- Data extract:

(* ===== verification/EndToEndWrite.v ===== *)
(** * A write through the three programs

    [WRITE] from the typed command to the document on the storage server's disk: the name
    manager's ticket, the session of the storage server, the edits typed one by one and the
    commit. *)

From S2P Require Import NmPersist NmRequests.
From S2P Require Import Prelude Cstr Json Proto Fs SsText SsState SsSession SsTables SsServer.
From S2P Require Import NmState NmServer CliInput CliState CliListing CliCommand CliMain CliRequests CliViews EndToEnd.

Definition commit_json : cstr := js "{'type':'WRITE_COMMIT'}".

Definition insert_fields (index : Z) (content : cstr) : list (cstr * jval) :=
  [(cs "type", JStr (cs "WRITE_INSERT")); (cs "index", JInt index); (cs "content", JStr content)].

(** The edits in the lines typed. *)
Definition typed_edit (l : cstr) : option (Z * cstr) :=
  match parse_edit (line l) with EditInsert index content => Some (index, content) | _ => None end.
Definition insert_json (e : Z * cstr) : cstr := render_obj (insert_fields (fst e) (snd e)).

Definition apply_edits (session : write_session) (edits : list (Z * cstr)) : write_session :=
  foldl (fun s e => snd (write_session_apply_insert s (fst e) (snd e))) session edits.

(** *** The storage server takes the edits one by one *)

Lemma write_message_insert file user view now index content session w :
  (INT_MIN <= index <= INT_MAX)%Z ->
  write_message file user view now (insert_json (index, content)) session w =
  (Some (snd (write_session_apply_insert session index content)),
   answer_peer (edit_reply (fst (write_session_apply_insert session index content)) (cs "insert failed") (js "'step':'INSERT'")) w).
Proof.
  intros Hi. set (fs := insert_fields index content). assert (Forall (fun f => good_key (fst f) = true) fs) as Hk by by repeat constructor.
  unfold write_message, insert_json. cbn [fst snd]. fold fs. rewrite (get_field fs (cs "type") 64 (cs "WRITE_INSERT")) by (done || cbn; lia).
  change (streq (cs "WRITE_INSERT") (cs "WRITE_INSERT")) with true. cbv iota.
  rewrite json_get_int_field; [|done|done|cbn; lia|].
  2: { unfold long_fields, fs, insert_fields. cbn [forallb snd andb]. by rewrite long_int. }
  change (field_int fs (cs "index")) with (Some index). cbn [fmap option_fmap option_map]. rewrite to_int_id by done.
  rewrite json_get_string_alloc_lookup by (done || cbn; lia). change (field_str fs (cs "content")) with (Some content). cbv iota.
  by destruct (write_session_apply_insert session index content).
Qed.

Lemma answer_peer_disk r w : w_disk (answer_peer r w) = w_disk w /\ w_state (answer_peer r w) = w_state w /\ w_locks (answer_peer r w) = w_locks w.
Proof. unfold answer_peer. by destruct (reply_json r). Qed.

(** Every edit is answered. *)
Lemma edit_answered r w :
  exists a, w_peer (answer_peer (edit_reply r (cs "insert failed") (js "'step':'INSERT'")) w) = w_peer w ++ [a].
Proof. destruct r as [[]|e]; cbn [edit_reply]; [by eexists|]. case_decide; by eexists. Qed.

Lemma write_loop_inserts file user view now edits more session w :
  Forall (fun e => INT_MIN <= fst e <= INT_MAX)%Z edits ->
  exists w' answers, w_disk w' = w_disk w /\ w_state w' = w_state w /\ w_peer w' = w_peer w ++ answers /\ length answers = length edits /\
    write_loop file user view now ((insert_json <$> edits) ++ more) session w = write_loop file user view now more (apply_edits session edits) w'.
Proof.
  intros He. revert session w. induction He as [|[index content] edits Hi He IH]; intros session w.
  { exists w, []. by rewrite app_nil_r. }
  cbn [fmap list_fmap app write_loop]. rewrite write_message_insert by done.
  set (r := fst (write_session_apply_insert session index content)). set (w1 := answer_peer _ w).
  destruct (IH (snd (write_session_apply_insert session index content)) w1) as (w' & answers & E1 & E2 & E3 & E4 & E5).
  destruct (edit_answered r w) as (a & Ea). fold w1 in Ea.
  destruct (answer_peer_disk (edit_reply r (cs "insert failed") (js "'step':'INSERT'")) w) as (A1 & A2 & _). fold w1 in A1, A2.
  exists w', (a :: answers). rewrite E3, Ea, <- app_assoc. split_and!; [congruence..|done|by cbn; rewrite E4|exact E5].
Qed.

(** *** The client sends the edits one by one *)

Lemma parse_edit_insert typed index content :
  parse_edit typed = EditInsert index content -> (INT_MIN <= index <= INT_MAX)%Z /\ length content <= length typed.
Proof.
  unfold parse_edit. assert (length (skip_spaces (trim_newline typed)) <= length typed) as Hl.
  { unfold skip_spaces, trim_newline. etrans; [apply length_drop_while|]. rewrite length_rev. etrans; [apply length_drop_while|]. by rewrite length_rev. }
  destruct (skip_spaces (trim_newline typed)) as [|x ptr]; [done|]. destruct (streq_nocase _ _); [done|].
  unfold strtok_r. cbv zeta. set (d := fun x => bool_decide (x ∈ [" "%char; tab])).
  pose proof (length_drop_while d (x :: ptr)) as H1. destruct (drop_while d (x :: ptr)) as [|y s]; [done|].
  pose proof (length_drop_while (fun x => negb (d x)) (y :: s)) as H2.
  set (rest := drop 1 (drop_while (fun x => negb (d x)) (y :: s))).
  assert (length rest <= length (y :: s)) as H3 by (unfold rest; rewrite length_drop; lia).
  pose proof (length_drop_while is_space rest) as H4. fold (skip_spaces rest) in H4.
  change (skip_spaces (drop 1 (drop_while (fun x => negb (bool_decide (x ∈ [" "%char; tab]))) (y :: s)))) with (skip_spaces rest).
  destruct (skip_spaces rest) as [|z c]; [done|]. destruct (strtol _) as [v stop]. destruct (_ || _); [done|]. destruct (v <? 0)%Z; [done|].
  intros [= <- <-]. split; [apply to_int_range|]. lia.
Qed.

- Description of the task: You are asked to transcribe the complete data exactly.

- Result of the exercise:
(* ===== verification/EndToEndWrite.v ===== *)
(** * A write through the three programs

    [WRITE] from the typed command to the document on the storage server's disk: the name
    manager's ticket, the session of the storage server, the edits typed one by one and the
    commit. *)

From S2P Require Import NmPersist NmRequests.
From S2P Require Import Prelude Cstr Json Proto Fs SsText SsState SsSession SsTables SsServer.
From S2P Require Import NmState NmServer CliInput CliState CliListing CliCommand CliMain CliRequests CliViews EndToEnd.

Definition commit_json : cstr := js "{'type':'WRITE_COMMIT'}".

Definition insert_fields (index : Z) (content : cstr) : list (cstr * jval) :=
  [(cs "type", JStr (cs "WRITE_INSERT")); (cs "index", JInt index); (cs "content", JStr content)].

(** The edits in the lines typed. *)
Definition typed_edit (l : cstr) : option (Z * cstr) :=
  match parse_edit (line l) with EditInsert index content => Some (index, content) | _ => None end.
Definition insert_json (e : Z * cstr) : cstr := render_obj (insert_fields (fst e) (snd e)).

Definition apply_edits (session : write_session) (edits : list (Z * cstr)) : write_session :=
  foldl (fun s e => snd (write_session_apply_insert s (fst e) (snd e))) session edits.

(** *** The storage server takes the edits one by one *)

Lemma write_message_insert file user view now index content session w :
  (INT_MIN <= index <= INT_MAX)%Z ->
  write_message file user view now (insert_json (index, content)) session w =
  (Some (snd (write_session_apply_insert session index content)),
   answer_peer (edit_reply (fst (write_session_apply_insert session index content)) (cs "insert failed") (js "'step':'INSERT'")) w).
Proof.
  intros Hi. set (fs := insert_fields index content). assert (Forall (fun f => good_key (fst f) = true) fs) as Hk by by repeat constructor.
  unfold write_message, insert_json. cbn [fst snd]. fold fs. rewrite (get_field fs (cs "type") 64 (cs "WRITE_INSERT")) by (done || cbn; lia).
  change (streq (cs "WRITE_INSERT") (cs "WRITE_INSERT")) with true. cbv iota.
  rewrite json_get_int_field; [|done|done|cbn; lia|].
  2: { unfold long_fields, fs, insert_fields. cbn [forallb snd andb]. by rewrite long_int. }
  change (field_int fs (cs "index")) with (Some index). cbn [fmap option_fmap option_map]. rewrite to_int_id by done.
  rewrite json_get_string_alloc_lookup by (done || cbn; lia). change (field_str fs (cs "content")) with (Some content). cbv iota.
  by destruct (write_session_apply_insert session index content).
Qed.

Lemma answer_peer_disk r w : w_disk (answer_peer r w) = w_disk w /\ w_state (answer_peer r w) = w_state w /\ w_locks (answer_peer r w) = w_locks w.
Proof. unfold answer_peer. by destruct (reply_json r). Qed.

(** Every edit is answered. *)
Lemma edit_answered r w :
  exists a, w_peer (answer_peer (edit_reply r (cs "insert failed") (js "'step':'INSERT'")) w) = w_peer w ++ [a].
Proof. destruct r as [[]|e]; cbn [edit_reply]; [by eexists|]. case_decide; by eexists. Qed.

Lemma write_loop_inserts file user view now edits more session w :
  Forall (fun e => INT_MIN <= fst e <= INT_MAX)%Z edits ->
  exists w' answers, w_disk w' = w_disk w /\ w_state w' = w_state w /\ w_peer w' = w_peer w ++ answers /\ length answers = length edits /\
    write_loop file user view now ((insert_json <$> edits) ++ more) session w = write_loop file user view now more (apply_edits session edits) w'.
Proof.
  intros He. revert session w. induction He as [|[index content] edits Hi He IH]; intros session w.
  { exists w, []. by rewrite app_nil_r. }
  cbn [fmap list_fmap app write_loop]. rewrite write_message_insert by done.
  set (r := fst (write_session_apply_insert session index content)). set (w1 := answer_peer _ w).
  destruct (IH (snd (write_session_apply_insert session index content)) w1) as (w' & answers & E1 & E2 & E3 & E4 & E5).
  destruct (edit_answered r w) as (a & Ea). fold w1 in Ea.
  destruct (answer_peer_disk (edit_reply r (cs "insert failed") (js "'step':'INSERT'")) w) as (A1 & A2 & _). fold w1 in A1, A2.
  exists w', (a :: answers). rewrite E3, Ea, <- app_assoc. split_and!; [congruence..|done|by cbn; rewrite E4|exact E5].
Qed.

(** *** The client sends the edits one by one *)

Lemma parse_edit_insert typed index content :
  parse_edit typed = EditInsert index content -> (INT_MIN <= index <= INT_MAX)%Z /\ length content <= length typed.
Proof.
  unfold parse_edit. assert (length (skip_spaces (trim_newline typed)) <= length typed) as Hl.
  { unfold skip_spaces, trim_newline. etrans; [apply length_drop_while|]. rewrite length_rev. etrans; [apply length_drop_while|]. by rewrite length_rev. }
  destruct (skip_spaces (trim_newline typed)) as [|x ptr]; [done|]. destruct (streq_nocase _ _); [done|].
  unfold strtok_r. cbv zeta. set (d := fun x => bool_decide (x ∈ [" "%char; tab])).
  pose proof (length_drop_while d (x :: ptr)) as H1. destruct (drop_while d (x :: ptr)) as [|y s]; [done|].
  pose proof (length_drop_while (fun x => negb (d x)) (y :: s)) as H2.
  set (rest := drop 1 (drop_while (fun x => negb (d x)) (y :: s))).
  assert (length rest <= length (y :: s)) as H3 by (unfold rest; rewrite length_drop; lia).
  pose proof (length_drop_while is_space rest) as H4. fold (skip_spaces rest) in H4.
  change (skip_spaces (drop 1 (drop_while (fun x => negb (bool_decide (x ∈ [" "%char; tab]))) (y :: s)))) with (skip_spaces rest).
  destruct (skip_spaces rest) as [|z c]; [done|]. destruct (strtol _) as [v stop]. destruct (_ || _); [done|]. destruct (v <? 0)%Z; [done|].
  intros [= <- <-]. split; [apply to_int_range|]. lia.
Qed.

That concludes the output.